Когда редактирование перевода в «Нью-Йоркере» дошло до этого места, из-за океана в мою лондонскую квартиру стали поступать одна за другой депеши. Они сводились к вопросу: почему у меня в тексте татарская машинка ездит в «другую сторону»? Я имел в виду каретку пишущей машинки (если мои читатели помнят еще, что это такое). В какую другую сторону? Я имел в виду, что мы пишем слева направо и в соответствующем направлении ездит каретка русской пишущей машинки. А у татарина из моего текста — в другом, обратном, направлении. Еще через день — новая депеша: почему у татарина из текста каретка пишущей машинки ездит не в ту же сторону, что на обычной русской машинке? Отвечаю: потому что этот мой татарин — мусульманин. Еще через день «Нью-Йоркер» высылает возражение: согласно Британской энциклопедии и другим ответственным словарям и справочникам, советские татары перешли на фонетическую транскрипцию своего языка в том же написании слева направо, что и русские, и поэтому не нуждаются в пишущей машинке, где каретка предназначена для арабского. Я был поражен их осведомленностью, но сообщил в ответной депеше, что советский татарин, вообще-то, да, пользуется очередной советской кириллицей слева направо, но мой, личный татарин из рассказа, явно участвует в мусульманском ренессансе татарской нации и поэтому приобрел себе арабскую пишущую машинку. Наступила пауза. Затем на пост общения со мной заступила моя редакторша. У нее возражения были уже литературно-идеологического порядка. Например, в какую «другую» сторону выселял татар Сталин? Отвечаю: из Крыма в сторону Сибири. Но почему в «другую», какую такую другую? Отвечаю: в сторону, противоположную Западу, куда собирается мой герой. Но речь идет не о машинке героя, возражает редактор. Речь идет о том, что каретка пишущей машинки у татарина движется в «другую сторону». И Сталин выселял его в «другую сторону». Если эти направления разные, возникает неясность. Если каретка движется у татарина справа налево, то выселял его Сталин совсем в ином направлении, слева направо (с Запада на Восток), не так ли?

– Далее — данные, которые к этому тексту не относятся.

Lemma parse_loop_frame (args : list string) :
  forall (stop : bool) (opts : Options) (files : list string) (w : World),
    fs (snd (parse_loop args stop opts files w)) = fs w
    /\ cin (snd (parse_loop args stop opts files w)) = cin w
    /\ cout (snd (parse_loop args stop opts files w)) = cout w.
Proof.
  induction args as [|arg rest IH]; intros stop opts files w; simpl;
    [now auto|].
  destruct (arg =? "--")%string; [apply IH|].
  destruct (negb stop && (front arg =? "-")%char
            && (1 <? String.length arg)%nat); [|apply IH].
  destruct (arg =? "-")%string; [apply IH|].
  destruct (parse_flags_frame (from_index_1 arg) opts w) as (F1 & F2 & F3).
  destruct (parse_flags (from_index_1 arg) opts w) as [[ok opts'] w'].
  simpl in F1, F2, F3. destruct ok.
  - destruct (IH stop opts' files w') as (I1 & I2 & I3).
    rewrite I1, I2, I3. now auto.
  - simpl. now auto.
Qed.

Lemma parse_arguments_frame (argv : list string) (opts : Options)
    (files : list string) (w : World) :
  fs (snd (parse_arguments argv opts files w)) = fs w
  /\ cin (snd (parse_arguments argv opts files w)) = cin w
  /\ cout (snd (parse_arguments argv opts files w)) = cout w.
Proof.
  unfold parse_arguments.
  pose proof (parse_loop_frame (tl argv) false opts files w) as H.
  destruct (parse_loop (tl argv) false opts files w) as [[[ok o] f] w'].
  now destruct ok.
Qed.

Lemma main_exit_code (argv : list string) (w : World) :
  fst (main argv w)
  = let '(parsed, _, files, _) := parse_arguments argv default_options [] w in
    if parsed
    then if existsb (source_fails (fs w) (cin w))
              match files with [] => ["-"] | _ => files end
         then 1 else 0
    else 1.
Proof.
  unfold main.
  destruct (parse_arguments_frame argv default_options [] w) as (F1 & F2 & _).
  destruct (parse_arguments argv default_options [] w) as [[[parsed o] f] w1].
  simpl in F1, F2. destruct parsed; simpl; [|reflexivity].
  destruct (process_files_spec o match f with [] => ["-"] | _ => f end
              false initial_counters w1) as (H & _).
  destruct (process_files o match f with [] => ["-"] | _ => f end
              (false, initial_counters, w1)) as [[had c1] w2].
  unfold had_errors_of in H. simpl in H. rewrite H, F1, F2. reflexivity.
Qed.

Example one_missing_of_three :
  main ["mycat"; "ab"; "nope"; "c"] example_world
  = (1, mkWorld example_fs (mkStream ["in"] false)
          ("a" ++ nl ++ "b" ++ nl ++ "c" ++ nl)
          ("mycat: nope: No such file or directory" ++ nl)).
Proof. reflexivity. Qed.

Голова у меня начинала кружиться. Голова у меня начинала кружиться еще и оттого, что я чувствовал: они хотят сократить этот пассаж. Если учесть, что «Нью-Йоркер» платил в то время по доллару за слово, я начинал ценить каждую свою строчку, как истинный поэт. Я не помню, чем закончилась наша полемика. Кроме всего прочего, я уже четверть века сижу в Лондоне, где, как известно, движение левостороннее, а родился я в Москве, где движение, как в Нью-Йорке, соответственно, совсем в другую сторону, поэтому чувство ориентации совершенно иное. Более того, я с ужасом признаюсь, что не могу сейчас вспомнить, в какую сторону двигалась каретка русской пишущей машинки, вправо или влево, вместе с текстом или супротив? Как быстро все уходит: каретка, полемика, Гутенберг. Моя старая русская «Олимпия» («Олимпия-Пресс»!) засунута куда-то на антресоли. Искать ее времени нет: я должен срочно пересылать все эти слова по электронной почте слева направо (с Запада на Восток) вам, в московскую редакцию. Каретку мне, каретку! Жду редакционной полемики.